Data supplied Start Marker
(** C10, witness: three uploaded files, none named by an identifier. *)
Lemma empty_observed_set_completes_witness :
  read_processed_files (Some unmatched_files) None = ([], st.Returned ∅) /\
  run_check demo_excel (Some unmatched_files) None false =
    report demo_valid demo_invalid ∅ false /\
  st.result (report demo_valid demo_invalid ∅ false) = st.Returned tt /\
  st.Metric (lit "Unique shipments in folder") (lit "0")
    ∈ st.elements (report demo_valid demo_invalid ∅ false) /\
  pd.getitem (result_df demo_valid ∅) (lit "Present") =
    Some (pd.BoolCol (repeat false (length demo_valid))) /\
  missing_df demo_valid ∅ =
    ([], st.Returned
           {| pd.index := seq 0 (length demo_valid);
              pd.data := [(SHIPMENT_NO,
                           pd.ObjectCol (List.map pd.Str (pd.values demo_valid)))] |}).
Proof.
  apply (empty_observed_set_completes demo_excel (Some unmatched_files) None false []
           demo_valid demo_invalid (List.map name unmatched_files)).
  - vm_compute. reflexivity.
  - discriminate.
  - reflexivity.
  - repeat constructor.
Defined.

(** With no file at all the run block does the same. *)
Example no_files_example :
  st.result (run_check demo_excel (Some []) None false) = st.Returned tt /\
  st.result (run_check demo_excel None None false) = st.Returned tt.
Proof. split; vm_compute; reflexivity. Qed.

End Examples.


(** * Further properties of the code *)

Lemma rfind_join c dir n :
  c ∉ n -> rfind c (dir ++ c :: n) = Z.of_nat (length dir).
Proof.
  intros Hn. induction dir as [|x dir IH]; simpl rfind.
  - rewrite (rfind_absent c n Hn). simpl. by rewrite N.eqb_refl.
  - rewrite IH. destruct (Z.leb_spec 0 (Z.of_nat (length dir))); [|lia].
    simpl length. lia.
Qed.

Lemma basename_join dir n :
  posixpath.sep ∉ n -> posixpath.basename (dir ++ posixpath.sep :: n) = n.
Proof.
  intros Hn. unfold posixpath.basename, slice_from. rewrite (rfind_join _ _ _ Hn).
  replace (Z.to_nat (Z.of_nat (length dir) + 1)) with (length (dir ++ [posixpath.sep])).
  - rewrite (cons_middle posixpath.sep dir n), app_assoc. apply drop_app_length.
  - rewrite length_app. simpl. lia.
Qed.

(** Only the last characters of a name decide [endswith]. *)
Lemma endswith_tail stem tail suffix :
  (length suffix <= length tail)%nat ->
  endswith (stem ++ tail) suffix = endswith tail suffix.
Proof.
  intros Hl. unfold endswith. rewrite length_app.
  replace (length stem + length tail - length suffix)%nat
    with (length stem + (length tail - length suffix))%nat by lia.
  by rewrite drop_app_add.
Qed.

Lemma dropna_app {A} (s1 s2 : pd.Series (option A)) :
  pd.dropna (s1 ++ s2) = pd.dropna s1 ++ pd.dropna s2.
Proof.
  induction s1 as [|[i [v|]] s1 IH]; simpl; [done| |done]. by rewrite IH.
Qed.

Lemma series_map_app {A B} (f : A -> B) (s1 s2 : pd.Series A) :
  pd.map f (s1 ++ s2) = pd.map f s1 ++ pd.map f s2.
Proof. unfold pd.map. apply List.map_app. Qed.

(** A row of the cleaned, non-missing series comes from one row of the
    series, which splits it the same way. *)
Lemma dropna_map_split {A B} (f : A -> option B) (s : pd.Series A) s1 i d s2 :
  pd.dropna (pd.map f s) = s1 ++ (i, d) :: s2 <->
  exists r1 c r2,
    s = r1 ++ (i, c) :: r2 /\ f c = Some d /\
    pd.dropna (pd.map f r1) = s1 /\ pd.dropna (pd.map f r2) = s2.
Proof.
  split.
  - revert s1. induction s as [|[j a] s IH]; intros s1 Hs; simpl in Hs.
    + by destruct s1.
    + destruct (f a) as [b|] eqn:Hfa.
      * destruct s1 as [|p s1]; simpl in Hs.
        -- injection Hs as -> -> Hs. exists [], a, s. by rewrite Hfa.
        -- injection Hs as <- Hs. apply IH in Hs as (r1 & c & r2 & -> & Hc & <- & <-).
           exists ((j, a) :: r1), c, r2. simpl. by rewrite Hfa.
      * apply IH in Hs as (r1 & c & r2 & -> & Hc & <- & <-).
        exists ((j, a) :: r1), c, r2. simpl. by rewrite Hfa.
  - intros (r1 & c & r2 & -> & Hc & <- & <-).
    rewrite series_map_app, dropna_app. simpl. by rewrite Hc.
Qed.

Lemma dropna_map_omap {A B} (f : A -> option B) (s : pd.Series A) :
  pd.dropna (pd.map f s) =
  omap (fun r => match f (snd r) with Some d => Some (fst r, d) | None => None end) s.
Proof.
  induction s as [|[i a] s IH]; [done|].
  cbn [pd.map List.map pd.dropna omap list_omap fst snd].
  fold (pd.map f s). rewrite IH. by destruct (f a).
Qed.

Lemma compress_mask_index {A B} (g : A * B -> bool) (a : list A) (b : list B) :
  length (pd.compress (List.map g (combine a b)) a) =
  length (List.filter g (combine a b)).
Proof.
  revert b. induction a as [|x a IH]; intros [|y b]; simpl; try done.
  destruct (g (x, y)); simpl; by rewrite IH.
Qed.

Lemma length_dropna_map {A B} (f : A -> option B) (s : pd.Series A) :
  length (pd.dropna (pd.map f s)) =
  length (List.filter (fun r => match f (snd r) with Some _ => true | None => false end) s).
Proof.
  induction s as [|[i a] s IH]; simpl; [done|].
  destruct (f a); simpl; by rewrite IH.
Qed.

Lemma filter_complement_length {A} (g : A -> bool) (l : list A) :
  (length (List.filter g l) + length (List.filter (fun x => negb (g x)) l))%nat = length l.
Proof.
  induction l as [|x l IH]; simpl; [done|].
  destruct (g x); simpl; lia.
Qed.

Lemma size_list_to_set_le (l : list str) :
  (size (list_to_set l : gset str) <= length l)%nat.
Proof.
  induction l as [|x l IH].
  - change (size (∅ : gset str) <= 0)%nat. by rewrite size_empty.
  - rewrite list_to_set_cons. simpl length.
    rewrite size_union_alt, size_singleton.
    assert (size (list_to_set l ∖ {[x]} : gset str) <= size (list_to_set l : gset str))%nat
      by (apply subseteq_size; set_solver).
    lia.
Qed.

Lemma length_omap_le {A B} (f : A -> option B) (l : list A) :
  (length (omap f l) <= length l)%nat.
Proof.
  induction l as [|x l IH]; [done|].
  cbn [omap list_omap length]. change (list_omap A B f l) with (omap f l).
  destruct (f x); simpl length; lia.
Qed.

Section Coverage.

Context `{UnicodeData}.

(** X1: the directories of a path do not count: a path made of any
    directory part, a slash and a name without slash yields what the name
    alone yields, also when the directory part begins with eight digits. *)
Theorem extract_ignores_directories (dir n : str) :
  posixpath.sep ∉ n ->
  extract_shipment_from_filename (dir ++ posixpath.sep :: n) =
  extract_shipment_from_filename n.
Proof.
  intros Hn. rewrite !extract_unfold.
  by rewrite (basename_join dir n Hn), (basename_of_plain n Hn).
Qed.

(** X2: an identifier taken from a file name is a value the cell cleaner
    accepts and returns unchanged, so the identifiers of the two sources
    are compared in one form. *)
Theorem filename_identifier_is_clean (filename ship : str) :
  extract_shipment_from_filename filename = Some ship ->
  clean_excel_shipment (pd.Str ship) = Some ship.
Proof. intros He. eapply clean_of_identifier, extract_identifier, He. Qed.

(** X3: cleaning is idempotent: the digits a cell cleans to clean to
    themselves. *)
Theorem clean_excel_shipment_idempotent (val : pd.obj) (digits : str) :
  clean_excel_shipment val = Some digits ->
  clean_excel_shipment (pd.Str digits) = Some digits.
Proof. intros Hc. eapply clean_of_identifier, clean_identifier, Hc. Qed.

(** X4: when pandas cannot read the upload, the run renders
    "Failed to read Excel: " followed by the exception's text and stops,
    whatever the other inputs are; the file names are not looked at and no
    download is offered. *)
Theorem unreadable_excel_aborts (excel_file : UploadedFile) (e : str)
    (uploaded_files : option (list UploadedFile)) (uploaded_zip : option UploadedFile)
    (show_preview : bool) :
  read_workbook excel_file = inl e ->
  run_check excel_file uploaded_files uploaded_zip show_preview =
  ([st.Error (lit "Failed to read Excel: " ++ e)], st.Stopped).
Proof.
  intros Hf. apply run_check_reader_stopped. by apply reader_unreadable.
Qed.

(** X5: when the column gave an identifier and the archive cannot be
    opened, the run renders "Failed to read ZIP: " followed by the
    exception's text and stops; the uploaded files, if any, are not used
    instead. *)
Theorem unreadable_zip_aborts (excel_file : UploadedFile)
    (uploaded_files : option (list UploadedFile)) (uploaded_zip : UploadedFile)
    (show_preview : bool) w valid invalid (e : str) :
  read_excel_shipment_column excel_file = (w, st.Returned (valid, invalid)) ->
  valid <> [] ->
  infolist uploaded_zip = inl e ->
  run_check excel_file uploaded_files (Some uploaded_zip) show_preview =
  ([st.Error (lit "Failed to read ZIP: " ++ e)], st.Stopped).
Proof.
  intros Hr Hv Hz.
  assert (w = []) as ->.
  { destruct (reader_cases excel_file)
      as [(e' & _ & Hr')|[(df & _ & _ & Hr')|(df & col & _ & _ & Hr')]];
      rewrite Hr' in Hr; by inversion Hr. }
  rewrite (run_check_reconciles _ _ _ _ _ _ Hr Hv).
  unfold read_processed_files. by rewrite (extract_from_zip_unreadable _ _ Hz).
Qed.

(** X6: the run block ends in one of two ways and never with an uncaught
    exception: either it stops after rendering a single error or warning
    and nothing else, or it reaches the end of the script and has rendered
    exactly two download buttons. *)
Theorem run_check_outcomes (excel_file : UploadedFile)
    (uploaded_files : option (list UploadedFile)) (uploaded_zip : option UploadedFile)
    (show_preview : bool) :
  match st.result (run_check excel_file uploaded_files uploaded_zip show_preview) with
  | st.Returned _ =>
      length (List.filter st.is_download
                (st.elements (run_check excel_file uploaded_files uploaded_zip show_preview)))
      = 2%nat
  | st.Stopped =>
      exists body,
        st.elements (run_check excel_file uploaded_files uploaded_zip show_preview)
          = [st.Error body] \/
        st.elements (run_check excel_file uploaded_files uploaded_zip show_preview)
          = [st.Warning body]
  | st.Raised _ => False
  end.
Proof.
  destruct (reader_cases excel_file)
    as [(e & _ & Hr)|[(df & _ & _ & Hr)|(df & col & Hf & Hc & Hr)]].
  - rewrite (run_check_reader_stopped _ _ _ _ _ Hr). simpl. eauto.
  - rewrite (run_check_reader_stopped _ _ _ _ _ Hr). simpl. eauto.
  - destruct (decide (valid_of df col = [])) as [Hv|Hv].
    { rewrite (run_check_no_valid _ _ _ _ _ _ Hr Hv). simpl. eauto. }
    rewrite (run_check_reconciles _ _ _ _ _ _ Hr Hv).
    destruct (provided_names uploaded_files uploaded_zip) as [names|] eqn:Hn.
    + rewrite (read_processed_files_names _ _ _ Hn), bind_returned, report_spec.
      cbn [st.result st.elements app]. unfold report_elements, preview_elements.
      destruct show_preview, (pd.df_empty (invalid_of df col)); reflexivity.
    + apply read_processed_files_unreadable in Hn as (z & e & _ & _ & Hz).
      rewrite Hz. simpl. eauto.
Qed.

(** X7: the engine follows the lower-cased file name: a name in [.xls] is
    read with [xlrd]; names in [.xlsx] and [.xlsm] are read with
    [openpyxl]. *)
Theorem engine_by_extension (uploaded_file : UploadedFile) (stem : str) :
  (lower (name uploaded_file) = stem ++ lit ".xls" ->
   read_workbook uploaded_file = read_excel uploaded_file xlrd) /\
  (lower (name uploaded_file) = stem ++ lit ".xlsx" ->
   read_workbook uploaded_file = read_excel uploaded_file openpyxl) /\
  (lower (name uploaded_file) = stem ++ lit ".xlsm" ->
   read_workbook uploaded_file = read_excel uploaded_file openpyxl).
Proof.
  unfold read_workbook. repeat split; intros ->;
    by rewrite endswith_tail by (simpl; lia).
Qed.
Data supplied End Marker
Problem statement:
Would you return all lines from the preceding listing that contain the word "gset"?

Exercise answer:
  (size (list_to_set l : gset str) <= length l)%nat.
  - change (size (∅ : gset str) <= 0)%nat. by rewrite size_empty.
    assert (size (list_to_set l ∖ {[x]} : gset str) <= size (list_to_set l : gset str))%nat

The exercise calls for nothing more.